Lemma parseUnits_decimals :
  forall value decimals wei,
    parseUnits value decimals = Some wei -> (decimals <= 256)%nat.
Proof.
  unfold parseUnits, parseFixed. intros value decimals wei H.
  destruct (getMultiplier decimals) eqn:Hm; [|discriminate].
  eapply getMultiplier_Some; eassumption.
Qed.

Lemma formatUnits_total :
  forall value decimals z,
    BigNumber_from value = Some z -> (decimals <= 256)%nat ->
    exists s, formatUnits value decimals = Some s.
Proof.
  intros value decimals z Hz Hd. unfold formatUnits, formatFixed, getMultiplier.
  apply Nat.leb_le in Hd. rewrite Hd, Hz. eexists; reflexivity.
Qed.

Section Runs.
Context {num : JsNumber} {ch : Chalk}.
Variable cfg : Config.t.
Variable net : network.
Variables fromToken toToken : IToken.t.

Ltac run :=
  cbv beta iota zeta delta [bind try updateRow ret sendRequest decimalAmount].

Lemma checkArbitrage_leg1_failure :
  forall tr0 amount amountDiff response log,
    baseAmount cfg fromToken = Some amount ->
    thresholdAmount cfg fromToken = Some amountDiff ->
    net (requests tr0) (firstCallURL cfg fromToken toToken amount) =
      AxiosError response ->
    failureLog response = Some log ->
    exists fromAmount,
      formatUnits (BN amount) (IToken.decimals fromToken) = Some fromAmount /\
      checkArbitrage cfg net fromToken toToken tr0 =
      (Some (mkEvaluation false None None None None None),
       (tr0 ++
        [UpdateRow (RowUpdate.only_log "") (Some (ColorName "white"));
         UpdateRow
           (RowUpdate.only_log
              ("Getting quote for " ++ IToken.symbol fromToken ++ " → " ++
               IToken.symbol toToken ++ "…")) None;
         SendRequest (firstCallURL cfg fromToken toToken amount);
         UpdateRow
           {| RowUpdate.fromToken := Some (padEnd (IToken.symbol fromToken) 6);
              RowUpdate.toToken := Some (padEnd (IToken.symbol toToken) 6);
              RowUpdate.fromAmount :=
                Some (padStart (toFixed (Number fromAmount) 2) 7);
              RowUpdate.toAmount := None;
              RowUpdate.difference := None;
              RowUpdate.percentage := None;
              RowUpdate.log := Some log |}
           (Some (ColorName "red"))])%list).
Proof.
  intros tr0 amount amountDiff response log Hbase Hthreshold Hnet Hlog.
  destruct (formatUnits_total (BN amount) (IToken.decimals fromToken) amount)
    as [fromAmount Hfmt];
    [reflexivity | eapply parseUnits_decimals; exact Hbase |].
  exists fromAmount. split; [exact Hfmt|].
  unfold checkArbitrage. run.
  rewrite Hbase, Hthreshold. run.
  autorewrite with trace.
  rewrite Hnet. run. rewrite Hfmt, Hlog.
  rewrite <- !app_assoc. reflexivity.
Qed.

Lemma from_side_ok_formats :
  forall q,
    from_side_ok q = true ->
    exists s,
      formatUnits (Raw (Quote.fromTokenAmount q))
        (IToken.decimals (Quote.fromToken q)) = Some s.
Proof.
  intros q H. unfold from_side_ok, reads_as_amount in H.
  apply andb_prop in H as [H Hd].
  destruct (BigNumber_from (Raw (Quote.fromTokenAmount q))) as [z|] eqn:Hz;
    [|discriminate].
  apply Nat.leb_le in Hd. eapply formatUnits_total; eassumption.
Qed.

Lemma to_side_ok_formats :
  forall q,
    to_side_ok q = true ->
    exists s,
      formatUnits (Raw (Quote.toTokenAmount q))
        (IToken.decimals (Quote.toToken q)) = Some s.
Proof.
  intros q H. unfold to_side_ok, reads_as_amount in H.
  apply andb_prop in H as [H Hd].
  destruct (BigNumber_from (Raw (Quote.toTokenAmount q))) as [z|] eqn:Hz;
    [|discriminate].
  apply Nat.leb_le in Hd. eapply formatUnits_total; eassumption.
Qed.

Lemma checkArbitrage_leg2_failure :
  forall tr0 amount amountDiff resultData1 response log,
    baseAmount cfg fromToken = Some amount ->
    thresholdAmount cfg fromToken = Some amountDiff ->
    net (requests tr0) (firstCallURL cfg fromToken toToken amount) =
      QuoteData resultData1 ->
    net (requests tr0 ++ [firstCallURL cfg fromToken toToken amount])%list
      (secondCallURL cfg fromToken toToken (Quote.toTokenAmount resultData1)) =
      AxiosError response ->
    from_side_ok resultData1 = true ->
    failureLog response = Some log ->
    exists fromAmount,
      formatUnits (Raw (Quote.fromTokenAmount resultData1))
        (IToken.decimals (Quote.fromToken resultData1)) = Some fromAmount /\
      checkArbitrage cfg net fromToken toToken tr0 =
      (Some (mkEvaluation false None None None None None),
       (tr0 ++
        [UpdateRow (RowUpdate.only_log "") (Some (ColorName "white"));
         UpdateRow
           (RowUpdate.only_log
              ("Getting quote for " ++ IToken.symbol fromToken ++ " → " ++
               IToken.symbol toToken ++ "…")) None;
         SendRequest (firstCallURL cfg fromToken toToken amount);
         UpdateRow
           (RowUpdate.only_log
              ("Getting quote for " ++ IToken.symbol toToken ++ " → " ++
               IToken.symbol fromToken ++ "…")) None;
         SendRequest
           (secondCallURL cfg fromToken toToken
              (Quote.toTokenAmount resultData1));
         UpdateRow
           {| RowUpdate.fromToken :=
                Some (padEnd (IToken.symbol (Quote.fromToken resultData1)) 6);
              RowUpdate.toToken := Some (padEnd (IToken.symbol toToken) 6);
              RowUpdate.fromAmount :=
                Some (padStart (toFixed (Number fromAmount) 2) 7);
              RowUpdate.toAmount := None;
              RowUpdate.difference := None;
              RowUpdate.percentage := None;
              RowUpdate.log := Some log |}
           (Some (ColorName "red"))])%list).
Proof.
  intros tr0 amount amountDiff resultData1 response log
    Hbase Hthreshold Hnet1 Hnet2 Hok Hlog.
  destruct (from_side_ok_formats _ Hok) as [fromAmount Hfmt].
  exists fromAmount. split; [exact Hfmt|].
  unfold checkArbitrage. run.
  rewrite Hbase, Hthreshold. run.
  autorewrite with trace.
  rewrite Hnet1. run.
  autorewrite with trace.
  rewrite Hnet2. run. rewrite Hfmt, Hlog.
  rewrite <- !app_assoc. reflexivity.
Qed.

Lemma checkArbitrage_both_legs :
  forall tr0 amount amountDiff resultData1 resultData2 resultAmount,
    baseAmount cfg fromToken = Some amount ->
    thresholdAmount cfg fromToken = Some amountDiff ->
    net (requests tr0) (firstCallURL cfg fromToken toToken amount) =
      QuoteData resultData1 ->
    net (requests tr0 ++ [firstCallURL cfg fromToken toToken amount])%list
      (secondCallURL cfg fromToken toToken (Quote.toTokenAmount resultData1)) =
      QuoteData resultData2 ->
    from_side_ok resultData1 = true ->
    to_side_ok resultData2 = true ->
    BigNumber_from (Raw (Quote.toTokenAmount resultData2)) =
      Some resultAmount ->
    exists fromAmount toAmount,
      formatUnits (Raw (Quote.fromTokenAmount resultData1))
        (IToken.decimals (Quote.fromToken resultData1)) = Some fromAmount /\
      formatUnits (Raw (Quote.toTokenAmount resultData2))
        (IToken.decimals (Quote.toToken resultData2)) = Some toAmount /\
      let difference := sub (Number toAmount) (Number fromAmount) in
      let percentage :=
        mul (div difference (Number fromAmount)) (lit 100) in
      checkArbitrage cfg net fromToken toToken tr0 =
      (Some
         (mkEvaluation (amountDiff <? resultAmount)
            (Some (Quote.protocols resultData1))
            (Some (Quote.protocols resultData2))
            (Some (toFixed (Number toAmount) 2))
            (Some (chalkDifference cfg difference))
            (Some (chalkPercentage percentage))),
       (tr0 ++
        [UpdateRow (RowUpdate.only_log "") (Some (ColorName "white"));
         UpdateRow
           (RowUpdate.only_log
              ("Getting quote for " ++ IToken.symbol fromToken ++ " → " ++
               IToken.symbol toToken ++ "…")) None;
         SendRequest (firstCallURL cfg fromToken toToken amount);
         UpdateRow
           (RowUpdate.only_log
              ("Getting quote for " ++ IToken.symbol toToken ++ " → " ++
               IToken.symbol fromToken ++ "…")) None;
         SendRequest
           (secondCallURL cfg fromToken toToken
              (Quote.toTokenAmount resultData1));
         UpdateRow
           {| RowUpdate.fromToken :=
                Some (padEnd (IToken.symbol (Quote.fromToken resultData1)) 6);
              RowUpdate.toToken :=
                Some (padEnd (IToken.symbol (Quote.toToken resultData1)) 6);
              RowUpdate.fromAmount :=
                Some (padStart (toFixed (Number fromAmount) 2) 7);
              RowUpdate.toAmount := Some (padStart (toFixed (Number toAmount) 2) 7);
              RowUpdate.difference :=
                Some (padStart (chalkDifference cfg difference) 7);
              RowUpdate.percentage :=
                Some (padStart (chalkPercentage percentage) 5);
              RowUpdate.log := Some "" |}
           (Some (ColorFlag (amountDiff <? resultAmount)))])%list).
Proof.
  intros tr0 amount amountDiff resultData1 resultData2 resultAmount
    Hbase Hthreshold Hnet1 Hnet2 Hok1 Hok2 Hresult.
  destruct (from_side_ok_formats _ Hok1) as [fromAmount Hfrom].
  destruct (to_side_ok_formats _ Hok2) as [toAmount Hto].
  exists fromAmount, toAmount. split; [exact Hfrom|]. split; [exact Hto|].
  cbv zeta. unfold checkArbitrage. run.
  rewrite Hbase, Hthreshold. run.
  autorewrite with trace.
  rewrite Hnet1. run.
  autorewrite with trace.
  rewrite Hnet2. run. rewrite Hresult. run. rewrite Hfrom, Hto.
  rewrite <- !app_assoc. reflexivity.
Qed.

▸ Your assignment
Please copy, without any change, the lines of the material from the first through the one containing "Variables fromToken toToken : IToken.t.". Write nothing else.

▸ Problem solution
Lemma parseUnits_decimals :
  forall value decimals wei,
    parseUnits value decimals = Some wei -> (decimals <= 256)%nat.
Proof.
  unfold parseUnits, parseFixed. intros value decimals wei H.
  destruct (getMultiplier decimals) eqn:Hm; [|discriminate].
  eapply getMultiplier_Some; eassumption.
Qed.

Lemma formatUnits_total :
  forall value decimals z,
    BigNumber_from value = Some z -> (decimals <= 256)%nat ->
    exists s, formatUnits value decimals = Some s.
Proof.
  intros value decimals z Hz Hd. unfold formatUnits, formatFixed, getMultiplier.
  apply Nat.leb_le in Hd. rewrite Hd, Hz. eexists; reflexivity.
Qed.

Section Runs.
Context {num : JsNumber} {ch : Chalk}.
Variable cfg : Config.t.
Variable net : network.
Variables fromToken toToken : IToken.t.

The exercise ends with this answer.